Investigation of the Antiviral Mechanism of Curcumin Analog EF-24 against Siniperca cachuatsi Rhabdovirus

Abstract

Siniperca chuatsi rhabdovirus (SCRV) is a major strain of viral fish virus resulting in multiple transmissions and devastating damage in aquaculture. Currently, there are no available approved therapeutics. In this study, we screened and identified a novel curcumin analog (EF-24) for evaluating its in vitro anti-SCRV properties and potential molecular mechanisms.
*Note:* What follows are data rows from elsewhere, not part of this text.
Lemma destroy_regs_spec s n : forall S w,
  w_sels w !! s = Some S -> sel_queued s (sel_regs S) w -> (n <= length (sel_regs S))%nat ->
  exists w' S' p, destroy_regs s n w = Val w' /\ cut s p S S' w w' /\
    (forall j g, (j < n)%nat -> sel_regs S !! j = Some g -> is_queued g -> p j = true).
Proof.
  induction n as [|n IH]; intros S w E Hq Hn; cbn [destroy_regs].
  { exists w, S, (fun _ => false). split_and!; [done|apply cut_dead; [done|by intros ?|done]|lia]. }
  destruct (lookup_lt_is_Some_2 (sel_regs S) n) as [g Hg]; [lia|].
  rewrite (get_reg_Some _ _ _ _ _ E Hg). cbn [mbind outcome_bind].
  assert (Hstep : exists w1 S1 p,
    match g with
    | RegSend c _ _ true _ => CancelSend c (WSelect s n) w
    | RegRecv c _ _ true => CancelReceive c (WSelect s n) w
    | _ => Val w
    end = Val w1 /\ cut s p S S1 w w1 /\ (is_queued g -> p n = true) /\ (forall j, j <> n -> p j = false)).
  { assert (Hnone : ~ is_queued g -> exists w1 S1 p, Val w = Val w1 /\ cut s p S S1 w w1 /\
      (is_queued g -> p n = true) /\ (forall j, j <> n -> p j = false)).
    { intros Hnq. exists w, S, (fun _ => false). split_and!; try done. apply cut_dead; [done|by intros ?|done]. }
    destruct (reg_Cancel_spec s n S g w E Hg Hq) as (w1 & S1 & E1 & Hc1).
    assert (Hyes : Val w1 = Val w1 /\ cut s (Nat.eqb n) S S1 w w1 /\ (is_queued g -> Nat.eqb n n = true) /\
      (forall j, j <> n -> Nat.eqb n j = false)).
    { split_and!; try done; [intros _; apply Nat.eqb_refl|]. intros j Hj. by apply Nat.eqb_neq. }
    unfold reg_Cancel in E1. rewrite (get_reg_Some _ _ _ _ _ E Hg) in E1. cbn [mbind outcome_bind] in E1.
    destruct (sq_active _ _ _ Hq n g Hg) as [Hl|Hd].
    - destruct g as [c v a [] t|c o a []|]; simpl in Hl; subst; simpl in E1; try (apply Hnone; simpl; intuition discriminate).
      + rewrite E1. eauto.
      + rewrite E1. eauto.
    - destruct g as [c v a q t|c o a q|]; [apply dead_not_live in Hd as [-> ->]
        |apply dead_not_live_recv in Hd as [-> ->]|];
        apply Hnone; simpl; intuition discriminate. }
  destruct Hstep as (w1 & S1 & p & -> & Hc1 & Hp & Hp'). cbn [mbind outcome_bind].
  destruct (IH S1 w1) as (w2 & S2 & p2 & E2 & Hc2 & Hp2).
  - by eapply cut_lookup.
  - by eapply cut_queued.
  - rewrite (cu_length _ _ _ _ _ _ Hc1). lia.
  - exists w2, S2, (fun j => p2 j || p j). split_and!; [done|by eapply cut_trans|].
    intros j gj Hj Hgj Hqj. apply orb_true_iff. destruct (decide (j = n)) as [->|Hne].
    + right. apply Hp. congruence.
    + left. apply (Hp2 j gj); [lia| |done]. rewrite (cu_regs _ _ _ _ _ _ Hc1 j gj Hgj), Hp' by done. done.
Qed.

Lemma destroy_select_spec s S w :
  wf w -> w_sels w !! s = Some S ->
  exists w', destroy_select s w = Val w' /\ wf w' /\ w_sels w' !! s = None.
Proof.
  intros Hwf E. pose proof Hwf as [Hc Hok]. unfold destroy_select.
  rewrite (deref_Some _ _ _ E). cbn [mbind outcome_bind].
  pose proof (coh_queued s S w Hc E) as Hq.
  destruct (destroy_regs_spec s (length (sel_regs S)) S w E Hq) as (w1 & S1 & p & -> & Hcut & Hp); [lia|].
  cbn [mbind outcome_bind]. eexists. split; [reflexivity|]. split; [|simpl; by rewrite lookup_delete_eq].
  destruct Hcut as [A1 A2 A3 A4 A5 A6 A7 A8 A9 A10 A11].
  apply (settled_wf (WSelect s 0) w); [done| | |done].
  - split; simpl.
    + rewrite A1. apply map_fmap_ext. intros c ch Ec. apply drop_if_ext.
      intros [a|a|s' j] Hr; simpl; try done. case_bool_decide; [subst s'|done]. simpl.
      destruct Hr as [Hr|Hr].
      * apply (sq_send _ _ _ Hq c ch j Ec) in Hr as (v & t & Hr). eapply Hp; eauto; [|done].
        by eapply lookup_lt_Some.
      * apply (sq_recv _ _ _ Hq c ch j Ec) in Hr as (o & Hr). eapply Hp; eauto; [|done].
        by eapply lookup_lt_Some.
    + done.
    + intros [b|b|s' j] Hg; simpl in *; [by rewrite A6|by rewrite A7|].
      by rewrite lookup_delete_ne, A2, lookup_insert_ne.
    + intros [b|b|s' j] c Hg; simpl in Hg; try done. subst s'. unfold send_waiting; simpl.
      rewrite lookup_delete_eq. simpl. tauto.
    + intros [b|b|s' j] c Hg; simpl in Hg; try done. subst s'. unfold recv_waiting; simpl.
      rewrite lookup_delete_eq. simpl. tauto.
  - intros S' HS'. simpl in HS'. by rewrite lookup_delete_eq in HS'.
Qed.
Lemma LinkBetween_ok h e a b :
  is_Some (h !! e) -> is_Some (h !! a) -> is_Some (h !! b) -> e <> a -> e <> b ->
  exists h', LinkBetween h e a b = Val h' /\
    writes h h'
      (fun x => if decide (x = a) then Some e else if decide (x = e) then Some b else nx h x)
      (fun x => if decide (x = b) then Some e else if decide (x = e) then Some a else pv h x)
      [e; a; b].
Proof.
  intros [ne He] [na Ha] [nb Hb] Hea Heb.
  unfold LinkBetween, set_prev, set_next, load.
  rewrite He. simpl. rewrite lookup_insert_eq. simpl. rewrite insert_insert_eq.
  rewrite lookup_insert_ne, Ha by done. simpl.
  destruct (decide (a = b)) as [->|Hab].
  - rewrite lookup_insert_eq. simpl. rewrite insert_insert_eq.
    eexists. split; [reflexivity|]. split; intros x; unfold nx, pv; cbn beta.
    + repeat case_decide; subst; by simplify_map_eq.
    + repeat case_decide; subst; by simplify_map_eq.
    + intros Hx. rewrite !lookup_insert_ne by set_solver. done.
  - rewrite !lookup_insert_ne, Hb by done. simpl.
    eexists. split; [reflexivity|]. split; intros x; unfold nx, pv; cbn beta.
    + repeat case_decide; subst; simplify_map_eq; try done.
      destruct (decide (x = b)); subst; by simplify_map_eq.
    + repeat case_decide; subst; simplify_map_eq; try done.
      destruct (decide (x = a)); subst; by simplify_map_eq.
    + intros Hx. rewrite !lookup_insert_ne by set_solver. done.
Qed.

Lemma Unlink_ok h x p n :
  nx h x = Some n -> pv h x = Some p -> is_Some (h !! p) -> is_Some (h !! n) -> p <> x -> n <> x ->
  exists h', Unlink h x = Val h' /\
    writes h h'
      (fun y => if decide (y = x) then Some nullptr else if decide (y = p) then Some n else nx h y)
      (fun y => if decide (y = x) then Some nullptr else if decide (y = n) then Some p else pv h y)
      [x; p; n] /\ h' !! x = Some (mkNode nullptr nullptr).
Proof.
  unfold nx, pv. destruct (h !! x) as [[px nx0]|] eqn:Hx; [|discriminate].
  intros [= ->] [= ->] [np Hp] [nn Hn] Hpx Hnx.
  unfold Unlink, SpliceOut, clear_hook, set_prev, set_next, load.
  rewrite Hx. simpl. rewrite Hp. simpl. rewrite lookup_insert_ne, Hx by done. simpl.
  destruct (decide (p = n)) as [->|Hpn].
  - rewrite lookup_insert_eq. simpl. rewrite insert_insert_eq.
    rewrite lookup_insert_ne, Hx by done. simpl.
    eexists. split; [reflexivity|]. split; [|by rewrite lookup_insert_eq].
    split; intros y; unfold nx, pv; cbn beta.
    + repeat case_decide; subst; by simplify_map_eq.
    + repeat case_decide; subst; by simplify_map_eq.
    + intros Hy. rewrite !lookup_insert_ne by set_solver. done.
  - rewrite lookup_insert_ne, Hn by done. simpl. rewrite !lookup_insert_ne, Hx by done. simpl.
    eexists. split; [reflexivity|]. split; [|by rewrite lookup_insert_eq].
    split; intros y; unfold nx, pv; cbn beta.
    + repeat case_decide; subst; simplify_map_eq; try done.
      destruct (decide (y = n)); subst; by simplify_map_eq.
    + repeat case_decide; subst; simplify_map_eq; try done.
      destruct (decide (y = p)); subst; by simplify_map_eq.
    + intros Hy. rewrite !lookup_insert_ne by set_solver. done.
Qed.
Definition ExtractPrefixImpl {W} (fuel : nat) (pred : W -> Z -> bool)
    (on_pop : heap -> tree -> W -> Z -> outcome (heap * tree * W))
    (h : heap) (t : tree) (w : W) : outcome (heap * tree * W * Z) :=
  extract_loop fuel pred on_pop h t w 0.

(** The vector-returning form of ExtractPrefix and PopWhile. *)
Definition ExtractPrefix (pred : Z -> bool) (h : heap) (t : tree)
    : outcome (heap * tree * list Z) :=
  '(h, t, result, _) ←
    ExtractPrefixImpl (loop_fuel t) (fun _ => pred) (fun h t result elem => Val (h, t, result ++ [elem])) h t [];
  Val (h, t, result).

(** *** Clear *)

Fixpoint clear_loop (fuel : nat) (h : heap) (s a : Z) : outcome heap :=
  match fuel with
  | O => Panic
  | S fuel =>
      if a =? s then Val h else
      ALYRN_CHECK (negb (a =? nullptr));;
      assert (InTree h a);;
      assert (neqp (left h a) nullptr);;
      assert (neqp (right h a) nullptr);;
      l ← left h a;
      if negb (l =? s) then clear_loop fuel h s l else
      r ← right h a;
      if negb (r =? s) then clear_loop fuel h s r else
      p ← parent h a;
      h ← (if negb (p =? s) then
             ALYRN_CHECK (negb (p =? nullptr));;
             pl ← left h p;
             if pl =? a then set_left h p s
             else assert (eqp (right h p) a);; set_right h p s
           else Val h);
      h ← clear_hook h a;
      clear_loop fuel h s p
  end.

Definition Clear (h : heap) (t : tree) : outcome (heap * tree) :=
  if Empty t then Val (h, t) else
  rt ← root h t;
  h ← clear_loop (2 * loop_fuel t) h (sentinel t) rt;
  h ← set_parent h (sentinel t) (sentinel t);
  h ← set_left h (sentinel t) (sentinel t);
  h ← set_right h (sentinel t) (sentinel t);
  h ← set_red h (sentinel t) false;
  Val (h, mkTree (sentinel t) 0).

(** *** The invariant checker *)

Record CheckResult := mkCheck { ok : bool; black_height : Z; count : Z; cmin : Z }.

Definition check_failed : CheckResult := mkCheck false 0 0 nullptr.

Section checker.
Context (kLess : Z -> Z -> bool).

Fixpoint CheckSubtree (fuel : nat) (h : heap) (t : tree) (a p lower upper : Z) : outcome CheckResult :=
  match fuel with
  | O => Panic
  | S fuel =>
      if a =? sentinel t then Val (mkCheck true 0 0 nullptr) else
      if (a =? nullptr) || (p =? nullptr) then Val check_failed else
      it ← InTree h a;
      hd ← IsHeader h a;
      if negb it || hd then Val check_failed else
      ap ← parent h a;
      if negb (ap =? p) then Val check_failed else
      l ← left h a;
      r ← right h a;
      if (l =? nullptr) || (r =? nullptr) then Val check_failed else
      if kLess a a then Val check_failed else
      if negb (lower =? nullptr) && negb (kLess lower a) then Val check_failed else
      if negb (upper =? nullptr) && negb (kLess a upper) then Val check_failed else
      bad ← andp (IsRed h a) (orp (IsRed h l) (IsRed h r));
      if (bad : bool) then Val check_failed else
      cl ← CheckSubtree fuel h t l a lower a;
      if negb (ok cl) then Val check_failed else
      cr ← CheckSubtree fuel h t r a a upper;
      if negb (ok cr) then Val check_failed else
      if negb (black_height cl =? black_height cr) then Val check_failed else
      b ← IsBlack h a;
      Val (mkCheck true (black_height cl + (if (b : bool) then 1 else 0))
             (usize (count cl + count cr + 1)) (if count cl =? 0 then a else cmin cl))
  end.

Definition CheckInvariants (h : heap) (t : tree) : outcome bool :=
  bs ← IsBlack h (sentinel t);
  it ← InTree h (sentinel t);
  hd ← IsHeader h (sentinel t);
  if negb bs || it || negb hd then Val false else
  rt ← root h t;
  m ← tree_min h t;
  if (rt =? nullptr) || (m =? nullptr) then Val false else
  if rt =? sentinel t then Val ((size_ t =? 0) && (m =? sentinel t)) else
  rp ← parent h rt;
  rr ← IsRed h rt;
  if (size_ t =? 0) || (m =? sentinel t) || negb (rp =? sentinel t) || rr then Val false else
  hr ← HeaderOf h t rt;
  hm ← HeaderOf h t m;
  if negb (hr =? sentinel t) || negb (hm =? sentinel t) then Val false else
  result ← CheckSubtree (loop_fuel t) h t rt (sentinel t) nullptr nullptr;
  Val (ok result && (count result =? size_ t) && (cmin result =? m)).

End checker.

End RBTree.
Present results demonstrated that EF-24 could strongly delay the occurrence of cytopathic effects (CPEs) in epithelioma papulosum cyprinid cells (EPCs) and inhibit SCRV replication and viral nucleoprotein expression in the early stages of infection by the time-of-addition assay. Furthermore, flow cytometry analysis after Annexin V-FITC/PI double staining and immunofluorescence microscopy observation after JC-1 incubation showed that EF-24 downregulated cell mitochondrial apoptosis induced by SCRV. The enzymatic activities of caspase-3 and caspase-9 were also reduced after EF-24 treatment, indicating that EF-24 may protect cells from SCRV infection by decreasing mitochondrial intrinsic apoptosis in infected cells. Collectively, we demonstrated for the first time that the curcumin analog EF-24 possesses antiviral ability against SCRV, suggesting its potential for effective control of fish rhabdovirus spreading.